British Prime Minister David Cameron said the conference is not meant to impose international solutions on Somalia. But he said the world will “pay a price” if it fails to help the Horn of Africa nation recover from violence, famine and poverty.

U.S. Secretary of State Hillary Clinton told the 40-nation conference that Somalia is at a “critical” point. She said the world must help Somalia establish a stable government while keeping up the pressure on the al-Qaida-linked insurgent group al-Shabab.

Clinton added the international community would not extend the mandate of Somalia's weak transitional government beyond August, saying it is “past time” for Somalia to have permanent, representative leadership.

U.N. Secretary-General Ban Ki-moon said that before August, Somalia needs a new constitution, a smaller parliament, and elections for president and parliamentary elections.

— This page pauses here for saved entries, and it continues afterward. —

Lemma pick_spec s Q SL c : rq_rep s Q SL → is_cpu c → ∃ r, scheduler_pick_next_locked c s = Some r ∧
  match r with Some t => ∃ p, is_top Q c p t | None => qall Q c = [] end.
Proof.
  intros HR Hc. destruct (rr_q _ _ _ HR c Hc) as (q & Hq). destruct (rr_bits _ _ _ HR c q Hc Hq) as [Hwf Hbits].
  unfold scheduler_pick_next_locked. rewrite Hq. cbn [mbind option_bind].
  destruct (bitmap256_find_highest_spec (bitmap q) Hwf) as (r & -> & Hr). cbn [mbind option_bind].
  unfold is_prio, CONFIG_PRIORITY_LEVELS in *. destruct (Z.ltb_spec r 256) as [Hlt|Hge].
  - destruct Hr as [[? _]|(Hr & Hb & Hhi)]; [lia|]. rewrite Hbits in Hb by done. apply bool_decide_eq_true in Hb.
    pose proof (rr_dll _ _ _ HR c r Hc Hr) as Hd.
    destruct (Q c r) as [|t l] eqn:El; [done|].
    rewrite (get_next_nxt _ _ _ (dll_first _ _ _ Hd)). cbn. eexists. split; [done|]. exists r. unfold is_top.
    rewrite El. split; [done|]. split; [done|]. intros p' Hp'. specialize (Hhi p' ltac:(unfold CONFIG_PRIORITY_LEVELS in *; lia)).
    rewrite Hbits in Hhi by (unfold CONFIG_PRIORITY_LEVELS in *; lia). apply bool_decide_eq_false in Hhi.
    destruct (Q c p'); [done|]. by destruct Hhi.
  - destruct Hr as [[_ Hno]|?]; [|lia]. exists None. split; [done|]. apply qall_nil. intros p Hp.
    unfold is_prio, CONFIG_PRIORITY_LEVELS in Hp. specialize (Hno p Hp). rewrite Hbits in Hno by done.
    apply bool_decide_eq_false in Hno. destruct (Q c p); [done|]. by destruct Hno.
Qed.

Lemma is_top_unique Q c p t p' t' : is_top Q c p t → is_top Q c p' t' → p = p' ∧ t = t'.
Proof.
  intros (Hp & Ht & Hh) (Hp' & Ht' & Hh'). destruct Hp, Hp'.
  assert (p = p') as ->; [|split; congruence].
  destruct (Z.lt_trichotomy p p') as [Hlt|[?|Hlt]]; [|done|].
  - by rewrite Hh in Ht'.
  - by rewrite Hh' in Ht.
Qed.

Somalia has endured two decades of civil war and poverty since the fall of its last stable government in 1991. More recently, it has struggled to deal with a devastating famine, as well as pirates and al-Shabab, which is seen as a threat to regional security.

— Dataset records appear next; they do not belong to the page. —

(* ===== verification/SchedInv.v ===== *)
(** * The invariant of the scheduler

    Every ready thread waits in exactly one queue, every running thread runs on
    exactly one CPU, no thread is lost, and the queues are what [rq_rep] says. *)

From S2P Require Import Prelude KList Bitmap SchedTypes Sched SchedRep.

Set Default Goal Selector "!".

(** ** States, owners and queues as relations *)

Definition st_of (s : sched) (t : Z) : option KThreadState_t := tstate <$> get_thread s t.
Definition cur_of (s : sched) (c : Z) : option Z := get_q s c ≫= current_thread.
Definition idle_of (s : sched) (c : Z) : option Z := get_q s c ≫= idle_thread.
Definition queued (Q : queues) (c t : Z) : Prop := ∃ p, is_prio p ∧ t ∈ Q c p.
Definition asleep (SL : Z → list Z) (c t : Z) : Prop := t ∈ SL c.

(** [lax] is a CPU whose current thread may have left the running state: it is
    about to be switched out. *)
Record cinv (st : Z → option KThreadState_t) (cur idl : Z → option Z) (on slp : Z → Z → Prop) (lax : option Z) : Prop := CInv {
  ci_ready : ∀ c t, is_cpu c → on c t → st t = Some KTHREAD_STATE_READY;
  ci_sleep : ∀ c t, is_cpu c → slp c t → st t = Some KTHREAD_STATE_SLEEPING;
  ci_cur : ∀ c t, is_cpu c → cur c = Some t → ∃ x, st t = Some x ∧ x ≠ KTHREAD_STATE_READY ∧
    (lax ≠ Some c → x = KTHREAD_STATE_RUNNING);
  ci_inj : ∀ c c' t, is_cpu c → is_cpu c' → cur c = Some t → cur c' = Some t → c = c';
  ci_idle : ∀ c, is_cpu c → ∃ i, idl c = Some i ∧
    (st i = Some KTHREAD_STATE_READY ∨ st i = Some KTHREAD_STATE_RUNNING) ∧
    (∀ c', is_cpu c' → on c' i → c' = c) ∧ (∀ c', is_cpu c' → cur c' = Some i → c' = c);
  ci_idle_inj : ∀ c c' i, is_cpu c → is_cpu c' → idl c = Some i → idl c' = Some i → c = c';
  ci_run : ∀ t, st t = Some KTHREAD_STATE_RUNNING → ∃ c, is_cpu c ∧ cur c = Some t;
  ci_wait : ∀ t, st t = Some KTHREAD_STATE_READY →
    (∃ c, is_cpu c ∧ on c t) ∨ (∃ c, is_cpu c ∧ idl c = Some t);
  ci_asleep : ∀ t, st t = Some KTHREAD_STATE_SLEEPING → ∃ c, is_cpu c ∧ slp c t
}.

(** [sched_rr] is the only class and the default. *)
Definition rr_only (r : registry) : Prop :=
  cls_head r = Some sched_rr ∧ cls_default r = Some sched_rr ∧ cls_next r sched_rr = None.

Record sinv (s : sched) (Q : queues) (SL : Z → list Z) (lax : option Z) : Prop := SInv {
  si_rep : rq_rep s Q SL;
  si_classes : rr_only (classes s);
  si_core : cinv (st_of s) (cur_of s) (idle_of s) (queued Q) (asleep SL) lax
}.

(** ** Pure steps *)

Lemma cinv_ext st cur idl on slp lax st' cur' idl' (on' slp' : Z → Z → Prop) :
  cinv st cur idl on slp lax → (∀ t, st' t = st t) → (∀ c, is_cpu c → cur' c = cur c) → (∀ c, is_cpu c → idl' c = idl c) →
  (∀ c t, is_cpu c → on' c t ↔ on c t) → (∀ c t, is_cpu c → slp' c t ↔ slp c t) → cinv st' cur' idl' on' slp' lax.
Proof.
  intros [H1 H2 H3 H4 H5 H6 H7 H8 H9] Est Ecur Eidl Eon Eslp. split.
  - intros c t Hc. rewrite Est, Eon by done. by apply H1.
  - intros c t Hc. rewrite Est, Eslp by done. by apply H2.
  - intros c t Hc. rewrite Est, Ecur by done. by apply H3.
  - intros c c' t Hc Hc'. rewrite !Ecur by done. by apply H4.
  - intros c Hc. destruct (H5 c Hc) as (i & E & Hst & Ho & Hcu). exists i. rewrite Eidl, Est by done.
    split; [done|]. split; [done|]. split; [intros c' Hc'; rewrite Eon by done; by apply Ho|].
    intros c' Hc'. rewrite Ecur by done. by apply Hcu.
  - intros c c' i Hc Hc'. rewrite !Eidl by done. by apply H6.
  - intros t. rewrite Est. intros (c & Hc & E)%H7. exists c. by rewrite Ecur.
  - intros t. rewrite Est. intros [(c & Hc & E)|(c & Hc & E)]%H8; [left|right]; exists c; [by rewrite Eon|by rewrite Eidl].
  - intros t. rewrite Est. intros (c & Hc & E)%H9. exists c. by rewrite Eslp.
Qed.

(** One thread, not an idle thread, changes its state and its queues. *)
Lemma cinv_move st cur idl on slp lax lax' (on' slp' : Z → Z → Prop) st' t x :
  cinv st cur idl on slp lax → st' t = Some x → (∀ u, u ≠ t → st' u = st u) →
  (∀ c u, is_cpu c → u ≠ t → on' c u ↔ on c u) → (∀ c u, is_cpu c → u ≠ t → slp' c u ↔ slp c u) →
  (∀ c, is_cpu c → idl c ≠ Some t) → x ≠ KTHREAD_STATE_RUNNING →
  ((∃ c, is_cpu c ∧ on' c t) ↔ x = KTHREAD_STATE_READY) → ((∃ c, is_cpu c ∧ slp' c t) ↔ x = KTHREAD_STATE_SLEEPING) →
  (∀ c, is_cpu c → cur c = Some t → lax' = Some c ∧ x ≠ KTHREAD_STATE_READY) →
  (∀ c, lax = Some c → lax' = Some c) → cinv st' cur idl on' slp' lax'.
Proof.
  intros [H1 H2 H3 H4 H5 H6 H7 H8 H9] Est Eoth Eon Eslp Hni Hnr Hq Hs Hcu Hlax. split.
  - intros c u Hc Ho. destruct (decide (u = t)) as [->|Hne].
    + rewrite Est. f_equal. apply Hq. by exists c.
    + rewrite Eoth by done. apply (H1 c u Hc). by apply Eon.
  - intros c u Hc Ho. destruct (decide (u = t)) as [->|Hne].
    + rewrite Est. f_equal. apply Hs. by exists c.
    + rewrite Eoth by done. apply (H2 c u Hc). by apply Eslp.
  - intros c u Hc Hu. destruct (decide (u = t)) as [->|Hne].
    + destruct (Hcu c Hc Hu) as [-> Hx]. exists x. by split.
    + rewrite Eoth by done. destruct (H3 c u Hc Hu) as (y & Hy & Hyr & Hyl). exists y. split; [done|]. split; [done|].
      intros Hl. apply Hyl. intros El. by apply Hl, Hlax.
  - done.
  - intros c Hc. destruct (H5 c Hc) as (i & E & Hst & Ho & Hc2). exists i.
    assert (i ≠ t) as Hit by (intros ->; by apply (Hni c)). rewrite Eoth by done. split; [done|]. split; [done|].
    split; [|done]. intros c' Hc' Hi. apply Ho; [done|]. by apply Eon.
  - done.
  - intros u Hu. destruct (decide (u = t)) as [->|Hne]; [congruence|]. rewrite Eoth in Hu by done. by apply H7.
  - intros u Hu. destruct (decide (u = t)) as [->|Hne]; [left; apply Hq; congruence|]. rewrite Eoth in Hu by done.
    destruct (H8 u Hu) as [(c & Hc & Ho)|?]; [|by right]. left. exists c. split; [done|]. by apply Eon.
  - intros u Hu. destruct (decide (u = t)) as [->|Hne]; [apply Hs; congruence|]. rewrite Eoth in Hu by done.
    destruct (H9 u Hu) as (c & Hc & Ho). exists c. split; [done|]. by apply Eslp.
Qed.

(** The switch on CPU [c] from [p] to [n]; [rq] says that [p] is put back. *)
Lemma cinv_switch st cur idl on slp lax c p n (rq : bool) st' cur' (on' : Z → Z → Prop) :
  cinv st cur idl on slp lax → (lax = None ∨ lax = Some c) → is_cpu c → cur c = Some p → p ≠ n →
  st n = Some KTHREAD_STATE_READY → (on c n ∨ idl c = Some n) →
  (rq = true ↔ st p = Some KTHREAD_STATE_RUNNING) →
  st' n = Some KTHREAD_STATE_RUNNING → st' p = (if rq then Some KTHREAD_STATE_READY else st p) →
  (∀ u, u ≠ n → u ≠ p → st' u = st u) →
  cur' c = Some n → (∀ c', is_cpu c' → c' ≠ c → cur' c' = cur c') →
  (∀ c' u, is_cpu c' → on' c' u ↔ (on c' u ∧ u ≠ n) ∨ (rq = true ∧ c' = c ∧ u = p)) →
  cinv st' cur' idl on' slp None.
Proof.
  intros [H1 H2 H3 H4 H5 H6 H7 H8 H9] Hlax Hc Hp Hne Hn Hnc Hrq Sn Sp Soth Cc Coth Eon.
  destruct (H3 c p Hc Hp) as (xp & Exp & Hxr & Hxl).
  assert (∀ c', is_cpu c' → cur c' ≠ Some n) as Hncur.
  { intros c' Hc' E. destruct (H3 c' n Hc' E) as (y & Ey & Hy & _). congruence. }
  assert (∀ c', is_cpu c' → ¬ on c' p) as Hnop by (intros c' Hc' Ho; specialize (H1 c' p Hc' Ho); congruence).
  split.
  - intros c' u Hc' [[Ho Hun]|(Hr & -> & ->)]%Eon; [|by rewrite Sp, Hr|done].
    rewrite Soth; [by apply (H1 c')|done|]. intros ->. by apply (Hnop c').
  - intros c' u Hc' Hs. pose proof (H2 c' u Hc' Hs) as Eu. destruct (decide (u = n)) as [->|]; [congruence|].
    destruct (decide (u = p)) as [->|]; [|by rewrite Soth]. rewrite Sp. destruct rq; [|done].
    assert (st p = Some KTHREAD_STATE_RUNNING) by (by apply Hrq). congruence.
  - intros c' u Hc' Hu. destruct (decide (c' = c)) as [->|Hcc].
    + assert (u = n) as -> by congruence. by exists KTHREAD_STATE_RUNNING.
    + rewrite Coth in Hu by done. destruct (H3 c' u Hc' Hu) as (y & Ey & Hy & Hl).
      assert (u ≠ n) by (intros ->; by apply (Hncur c')).
      assert (u ≠ p) by (intros ->; by apply Hcc, (H4 c' c p)).
      rewrite Soth by done. exists y. split; [done|]. split; [done|]. intros _. apply Hl.
      destruct Hlax as [->| ->]; [done|congruence].
  - intros c1 c2 u Hc1 Hc2. destruct (decide (c1 = c)) as [->|Hn1], (decide (c2 = c)) as [->|Hn2]; [done|..].
    + rewrite (Coth c2) by done. rewrite Cc. intros [= <-] E. by destruct (Hncur c2).
    + rewrite (Coth c1) by done. rewrite Cc. intros E [= <-]. by destruct (Hncur c1).
    + rewrite !Coth by done. by apply H4.
  - intros c' Hc'. destruct (H5 c' Hc') as (i & E & Hst & Ho & Hcu). exists i. split; [done|]. split; [|split].
    + destruct (decide (i = n)) as [->|]; [by right|]. destruct (decide (i = p)) as [->|]; [|by rewrite Soth].
      rewrite Sp. destruct rq; [by left|done].
    + intros c2 Hc2 [[Hi _]|(_ & -> & ->)]%Eon; [by apply Ho|by apply Hcu|done].
    + intros c2 Hc2 Hi. destruct (decide (c2 = c)) as [->|Hcc].
      * assert (i = n) as -> by congruence.
        destruct Hnc as [Hon|Hid]; [by apply Ho|by apply (H6 c c' n)].
      * rewrite Coth in Hi by done. by apply Hcu.
  - done.
  - intros u Hu. destruct (decide (u = n)) as [->|Hun]; [by exists c|]. destruct (decide (u = p)) as [->|Hup].
    + rewrite Sp in Hu. destruct rq; [done|]. apply Hrq in Hu. done.
    + rewrite Soth in Hu by done. destruct (H7 u Hu) as (c' & Hc' & E). exists c'. split; [done|].
      rewrite Coth; [done|done|]. intros ->. congruence.
  - intros u Hu. destruct (decide (u = n)) as [->|Hun]; [congruence|]. destruct (decide (u = p)) as [->|Hup].
    + rewrite Sp in Hu. destruct rq.
      * left. exists c. split; [done|]. apply Eon; [done|]. by right.
      * congruence.
    + rewrite Soth in Hu by done. destruct (H8 u Hu) as [(c' & Hc' & Ho)|?]; [|by right].
      left. exists c'. split; [done|]. apply Eon; [done|]. by left.
  - intros u Hu. destruct (decide (u = n)) as [->|Hun]; [congruence|]. destruct (decide (u = p)) as [->|Hup].
    + rewrite Sp in Hu. destruct rq; [done|]. by apply H9.
    + rewrite Soth in Hu by done. by apply H9.
Qed.

(** ** Updates of one control block or one queue record *)

Lemma rq_rep_thread s s' Q SL t th th' : rq_rep s Q SL → get_thread s t = Some th → get_thread s' t = Some th' →
  (∀ u, u ≠ t → get_thread s' u = get_thread s u) → upd_threads [] s' = upd_threads [] s →
  length (thread_table s') = length (thread_table s) → is_prio (prio th') →
  (prio th' = prio th ∨ unqueued Q t) → rq_rep s' Q SL.
Proof.
  intros [R1 R2 R3 R4 R5 R6 R7 R8] Ht Ht' Hoth Hr Hlen Hp Hq.
  assert (cpu_queues s' = cpu_queues s) as Eq by exact (f_equal cpu_queues Hr).
  assert (snodes s' = snodes s) as En by exact (f_equal snodes Hr).
  split; unfold get_q; rewrite ?Eq, ?En; try done.
  - by rewrite Hlen.
  - intros u uh Hu. destruct (decide (u = t)) as [->|]; [congruence|]. rewrite Hoth in Hu by done. by apply (R4 u).
  - intros c p u Hc Hpp Hu. destruct (decide (u = t)) as [->|]; [|rewrite Hoth by done; by apply (R5 c)].
    exists th'. split; [done|]. destruct Hq as [->|Hq]; [|by destruct (Hq c p)].
    destruct (R5 c p t Hc Hpp Hu) as (th0 & E & <-). congruence.
Qed.

Lemma rq_rep_q s s' Q SL c q q' : rq_rep s Q SL → get_q s c = Some q → get_q s' c = Some q' →
  (∀ u, u ≠ c → get_q s' u = get_q s u) → upd_queues [] s' = upd_queues [] s →
  length (cpu_queues s') = length (cpu_queues s) → bitmap q' = bitmap q → nr_running q' = nr_running q → rq_rep s' Q SL.
Proof.
  intros [R1 R2 R3 R4 R5 R6 R7 R8] Hq Hq' Hoth Hr Hlen Hb Hn.
  assert (thread_table s' = thread_table s) as Et by exact (f_equal thread_table Hr).
  assert (snodes s' = snodes s) as En by exact (f_equal snodes Hr).
  split; unfold get_thread; rewrite ?Et, ?En; try done.
  - by rewrite Hlen.
  - intros c' q'' Hc' Hq''. destruct (decide (c' = c)) as [->|]; [|rewrite Hoth in Hq'' by done; by apply R7].
    assert (q'' = q') as -> by congruence. rewrite Hb. by apply R7.
  - intros c' q'' Hc' Hq''. destruct (decide (c' = c)) as [->|]; [|rewrite Hoth in Hq'' by done; by apply R8].
    assert (q'' = q') as -> by congruence. rewrite Hn. by apply R8.
Qed.

(** Fields outside the queues, the threads and the nodes do not matter. *)
Lemma rq_rep_same s s' Q SL : cpu_queues s' = cpu_queues s → thread_table s' = thread_table s → snodes s' = snodes s →
  rq_rep s Q SL → rq_rep s' Q SL.
Proof. intros E1 E2 E3 [R1 R2 R3 R4 R5 R6 R7 R8]. split; unfold get_q, get_thread in *; rewrite ?E1, ?E2, ?E3; done. Qed.

Lemma sinv_same s s' Q SL lax : cpu_queues s' = cpu_queues s → thread_table s' = thread_table s → snodes s' = snodes s →
  classes s' = classes s → sinv s Q SL lax → sinv s' Q SL lax.
Proof.
  intros E1 E2 E3 E4 [H1 H2 H3]. split; [by eapply rq_rep_same|by rewrite E4|].
  eapply cinv_ext; [exact H3|..]; intros; unfold st_of, cur_of, idle_of, get_q, get_thread; by rewrite ?E1, ?E2.
Qed.

Lemma keeps_cur s s' c : keeps s s' → cur_of s' c = cur_of s c.
Proof.
  intros HK. pose proof (ke_view _ _ HK c) as E. unfold cur_of.
  destruct (get_q s' c) as [q'|], (get_q s c) as [q|]; try done. cbn in *. by injection E as -> _ _.
Qed.

Lemma keeps_idle s s' c : keeps s s' → idle_of s' c = idle_of s c.
Proof.
  intros HK. pose proof (ke_view _ _ HK c) as E. unfold idle_of.
  destruct (get_q s' c) as [q'|], (get_q s c) as [q|]; try done. cbn in *. by injection E as _ -> _.
Qed.

Lemma keeps_st s s' t : keeps s s' → st_of s' t = st_of s t.
Proof. intros HK. unfold st_of. by rewrite (keeps_get_thread _ _ HK). Qed.

Lemma st_of_Some s t x : st_of s t = Some x ↔ ∃ th, get_thread s t = Some th ∧ tstate th = x.
Proof. unfold st_of. rewrite fmap_Some. naive_solver. Qed.

Lemma on_thread_st t x s s' : (∃ th, get_thread s t = Some th) → on_thread t (set_tstate x) s = Some s' →
  st_of s' t = Some x ∧ ∀ u, u ≠ t → st_of s' u = st_of s u.
Proof.
  intros [th Ht] E. destruct (on_thread_spec t (set_tstate x) s th Ht) as (s1 & E1 & Hs & Ho & _).
  rewrite E in E1. injection E1 as <-. unfold st_of. rewrite Hs. split; [done|]. intros u Hu. by rewrite Ho.
Qed.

The militants control large portions of Somalia but have been losing ground to offensives by Ethiopian, Kenyan, and African Union troops.

Clinton said the U.S. supports all Somalis who denounce violence, but said Washington is “adamantly opposed” to negotiating with al-Shabab. She said Washington is working to impose sanctions against all who seek to undermine Somali security or who delay the political transition.

She also announced an additional $64 million in U.S. humanitarian assistance for the Horn of Africa.

British PM David Cameron, 2 acts

Act 1: “In a country where there is so little hope, where

there is chaos and violence and terrorism, pirates are

disrupting vital trade routes and kidnapping tourists.

Young minds are being poisoned by radicalism, breeding

terrorism that is threatening not just Somalia but the

whole world. If the rest of us just sit back and look on,

we will pay a price for doing so. So as an international

community it is in all our interests to try and help the

Somali people to address these problems.''

Act 2: “Crucially across the country, al-Shabab are loosing

the support of ordinary Somalis because they tried to stop

vital food supplies from reaching their fellow countrymen.

The final piece of momentum and the most important piece of

momentum is the steps that the Somalis themselves are

taking to ensure there is proper representative and

accountable government.''

U.N. Secretary-General Ban Ki-moon, 2 acts

Act 1: “International help must be well coordinated to

supported the national security and stabilization plan. As

the security institutions take shape the country needs to

disarm. We are far from our goal of eliminating piracy and

kidnappings – some 246 international seafarers are still

being held, many of them from developing countries.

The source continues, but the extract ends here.